_PROBLEM DETAILS:_ Lines to return, exactly: from the line with "on byte strings." to the line with "430227734; 506948616; 659060556;" in the entries below, both included.

_SUPPLIED MATERIAL:_

(* ===== verification/Sha256.v ===== *)
(** SHA-256 and HMAC-SHA-256 (Go's [crypto/sha256] and [crypto/hmac]), executable
    on byte strings.  The identities the sources derive are computed with these
    definitions; no property rests on an assumption about the hash unless its
    statement names one. *)

From S2P Require Import Prelude GoText.
From stdpp Require Import base list strings.
Local Open Scope Z_scope.

Definition w32 (x : Z) : Z := Z.land x 4294967295.
Definition add32 (x y : Z) : Z := w32 (x + y).
Definition rotr (n x : Z) : Z :=
  Z.lor (Z.shiftr x n) (w32 (Z.shiftl x (32 - n))).
Definition not32 (x : Z) : Z := Z.lxor x 4294967295.

Definition sha_k : list Z :=
  [1116352408; 1899447441; 3049323471; 3921009573; 961987163; 1508970993; 2453635748; 2870763221;
   3624381080; 310598401; 607225278; 1426881987; 1925078388; 2162078206; 2614888103; 3248222580;
   3835390401; 4022224774; 264347078; 604807628; 770255983; 1249150122; 1555081692; 1996064986;
   2554220882; 2821834349; 2952996808; 3210313671; 3336571891; 3584528711; 113926993; 338241895;
   666307205; 773529912; 1294757372; 1396182291; 1695183700; 1986661051; 2177026350; 2456956037;
   2730485921; 2820302411; 3259730800; 3345764771; 3516065817; 3600352804; 4094571909; 275423344;
   430227734; 506948616; 659060556; 883997877; 958139571; 1322822218; 1537002063; 1747873779;
   1955562222; 2024104815; 2227730452; 2361852424; 2428436474; 2756734187; 3204031479; 3329325298].

Record sha_state : Type := mk_sha {
  sha_a : Z; sha_b : Z; sha_c : Z; sha_d : Z; sha_e : Z; sha_f : Z; sha_g : Z; sha_h : Z }.

Definition sha_init : sha_state :=
  mk_sha 1779033703 3144134277 1013904242 2773480762 1359893119 2600822924 528734635 1541459225.

(** The big-endian words of a block. *)
Fixpoint be_words (l : list Z) : list Z :=
  match l with
  | a :: b :: c :: d :: l' =>
      Z.shiftl a 24 + Z.shiftl b 16 + Z.shiftl c 8 + d :: be_words l'
  | _ => []
  end.

Definition be_bytes (n : nat) (x : Z) : list Z :=
  rev (map (fun i => Z.land (Z.shiftr x (8 * Z.of_nat i)) 255) (seq 0 n)).

(** Message schedule: the words so far, latest first. *)
Fixpoint extend (n : nat) (ws : list Z) : list Z :=
  match n with
  | O => ws
  | S n' =>
      let w i := nth i ws 0 in
      let s0 := Z.lxor (Z.lxor (rotr 7 (w 14%nat)) (rotr 18 (w 14%nat))) (Z.shiftr (w 14%nat) 3) in
      let s1 := Z.lxor (Z.lxor (rotr 17 (w 1%nat)) (rotr 19 (w 1%nat))) (Z.shiftr (w 1%nat) 10) in
      extend n' (w32 (w 15%nat + s0 + w 6%nat + s1) :: ws)
  end.

Definition sha_round (s : sha_state) (kw : Z * Z) : sha_state :=
  let '(k, w) := kw in
  let e := sha_e s in
  let a := sha_a s in
  let s1 := Z.lxor (Z.lxor (rotr 6 e) (rotr 11 e)) (rotr 25 e) in
  let ch := Z.lxor (Z.land e (sha_f s)) (Z.land (not32 e) (sha_g s)) in
  let t1 := w32 (sha_h s + s1 + ch + k + w) in
  let s0 := Z.lxor (Z.lxor (rotr 2 a) (rotr 13 a)) (rotr 22 a) in
  let maj := Z.lxor (Z.lxor (Z.land a (sha_b s)) (Z.land a (sha_c s))) (Z.land (sha_b s) (sha_c s)) in
  let t2 := w32 (s0 + maj) in
  mk_sha (add32 t1 t2) a (sha_b s) (sha_c s) (add32 (sha_d s) t1) e (sha_f s) (sha_g s).

Definition sha_block (s : sha_state) (block : list Z) : sha_state :=
  let ws := rev (extend 48 (rev (be_words block))) in
  let r := fold_left sha_round (combine sha_k ws) s in
  mk_sha (add32 (sha_a s) (sha_a r)) (add32 (sha_b s) (sha_b r)) (add32 (sha_c s) (sha_c r))
    (add32 (sha_d s) (sha_d r)) (add32 (sha_e s) (sha_e r)) (add32 (sha_f s) (sha_f r))
    (add32 (sha_g s) (sha_g r)) (add32 (sha_h s) (sha_h r)).

(** The message with its padding: a one bit, zeros and the bit length. *)
Definition sha_pad (l : list Z) : list Z :=
  let n := length l in
  let zeros := ((119 - n mod 64) mod 64)%nat in
  l ++ [128] ++ replicate zeros 0 ++ be_bytes 8 (8 * Z.of_nat n).

Fixpoint sha_blocks (n : nat) (s : sha_state) (l : list Z) : sha_state :=
  match n with
  | O => s
  | S n' => sha_blocks n' (sha_block s (take 64 l)) (drop 64 l)
  end.

Definition sha_bytes (l : list Z) : list Z :=
  let p := sha_pad l in
  let s := sha_blocks (length p / 64) sha_init p in
  flat_map (be_bytes 4)
    [sha_a s; sha_b s; sha_c s; sha_d s; sha_e s; sha_f s; sha_g s; sha_h s].

(** [sha256.Sum256]. *)
Definition Sum256 (s : string) : string := of_bytes (sha_bytes (bytes s)).

(** [hmac.New(sha256.New, key)], [Write(message)], [Sum(nil)]. *)
Definition hmac_key (key : list Z) : list Z :=
  let k := if (64 <? length key)%nat then sha_bytes key else key in
  k ++ replicate (64 - length k) 0.
Definition HmacSha256 (key message : string) : string :=
  let k := hmac_key (bytes key) in
  let inner := sha_bytes (map (Z.lxor 54) k ++ bytes message) in
  of_bytes (sha_bytes (map (Z.lxor 92) k ++ inner)).

Lemma length_be_bytes n x : length (be_bytes n x) = n.
Proof. unfold be_bytes. by rewrite length_rev, length_map, length_seq. Qed.

Lemma be_bytes_bounded n x : Forall is_byte (be_bytes n x).
Proof.
  unfold be_bytes. apply Forall_rev, Forall_map, Forall_true. intros i. simpl. unfold is_byte.
  change 255 with (Z.ones 8). rewrite Z.land_ones by lia. apply Z.mod_pos_bound. lia.
Qed.

Lemma flat_be_bytes_bounded n l : Forall is_byte (flat_map (be_bytes n) l).
Proof.
  induction l as [|x l IH]; cbn [flat_map]; [constructor|].
  apply Forall_app. auto using be_bytes_bounded.
Qed.

Lemma sha_bytes_bounded l : Forall is_byte (sha_bytes l).
Proof. apply flat_be_bytes_bounded. Qed.

Lemma length_sha_bytes l : length (sha_bytes l) = 32%nat.
Proof. reflexivity. Qed.

Lemma bytes_Sum256 s : bytes (Sum256 s) = sha_bytes (bytes s).
Proof. apply bytes_of_bytes, sha_bytes_bounded. Qed.

Lemma length_Sum256 s : String.length (Sum256 s) = 32%nat.
Proof. by rewrite <- length_bytes, bytes_Sum256. Qed.

(** FIPS 180-4 and RFC 4231 test vectors. *)
Example sha_abc :
  EncodeToString (Sum256 "abc")
  = "ba7816bf8f01cfea414140de5dae2223b00361a396177a9cb410ff61f20015ad".
Proof. vm_compute. reflexivity. Qed.

Example sha_empty :
  EncodeToString (Sum256 EmptyString)
  = "e3b0c44298fc1c149afbf4c8996fb92427ae41e4649b934ca495991b7852b855".
Proof. vm_compute. reflexivity. Qed.

Example sha_two_blocks :
  EncodeToString (Sum256 "abcdbcdecdefdefgefghfghighijhijkijkljklmklmnlmnomnopnopq")
  = "248d6a61d20638b8e5c026930c3e6039a33ce45964ff2167f6ecedd419db06c1".
Proof. vm_compute. reflexivity. Qed.

Example hmac_jefe :
  EncodeToString (HmacSha256 "Jefe" "what do ya want for nothing?")
  = "5bdcc146bf60754e6a042426089575c75a003f089d2739839dec58b964ec3843".
Proof. vm_compute. reflexivity. Qed.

_RESPONSE BOX:_
    on byte strings.  The identities the sources derive are computed with these
    definitions; no property rests on an assumption about the hash unless its
    statement names one. *)

From S2P Require Import Prelude GoText.
From stdpp Require Import base list strings.
Local Open Scope Z_scope.

Definition w32 (x : Z) : Z := Z.land x 4294967295.
Definition add32 (x y : Z) : Z := w32 (x + y).
Definition rotr (n x : Z) : Z :=
  Z.lor (Z.shiftr x n) (w32 (Z.shiftl x (32 - n))).
Definition not32 (x : Z) : Z := Z.lxor x 4294967295.

Definition sha_k : list Z :=
  [1116352408; 1899447441; 3049323471; 3921009573; 961987163; 1508970993; 2453635748; 2870763221;
   3624381080; 310598401; 607225278; 1426881987; 1925078388; 2162078206; 2614888103; 3248222580;
   3835390401; 4022224774; 264347078; 604807628; 770255983; 1249150122; 1555081692; 1996064986;
   2554220882; 2821834349; 2952996808; 3210313671; 3336571891; 3584528711; 113926993; 338241895;
   666307205; 773529912; 1294757372; 1396182291; 1695183700; 1986661051; 2177026350; 2456956037;
   2730485921; 2820302411; 3259730800; 3345764771; 3516065817; 3600352804; 4094571909; 275423344;
   430227734; 506948616; 659060556; 883997877; 958139571; 1322822218; 1537002063; 1747873779;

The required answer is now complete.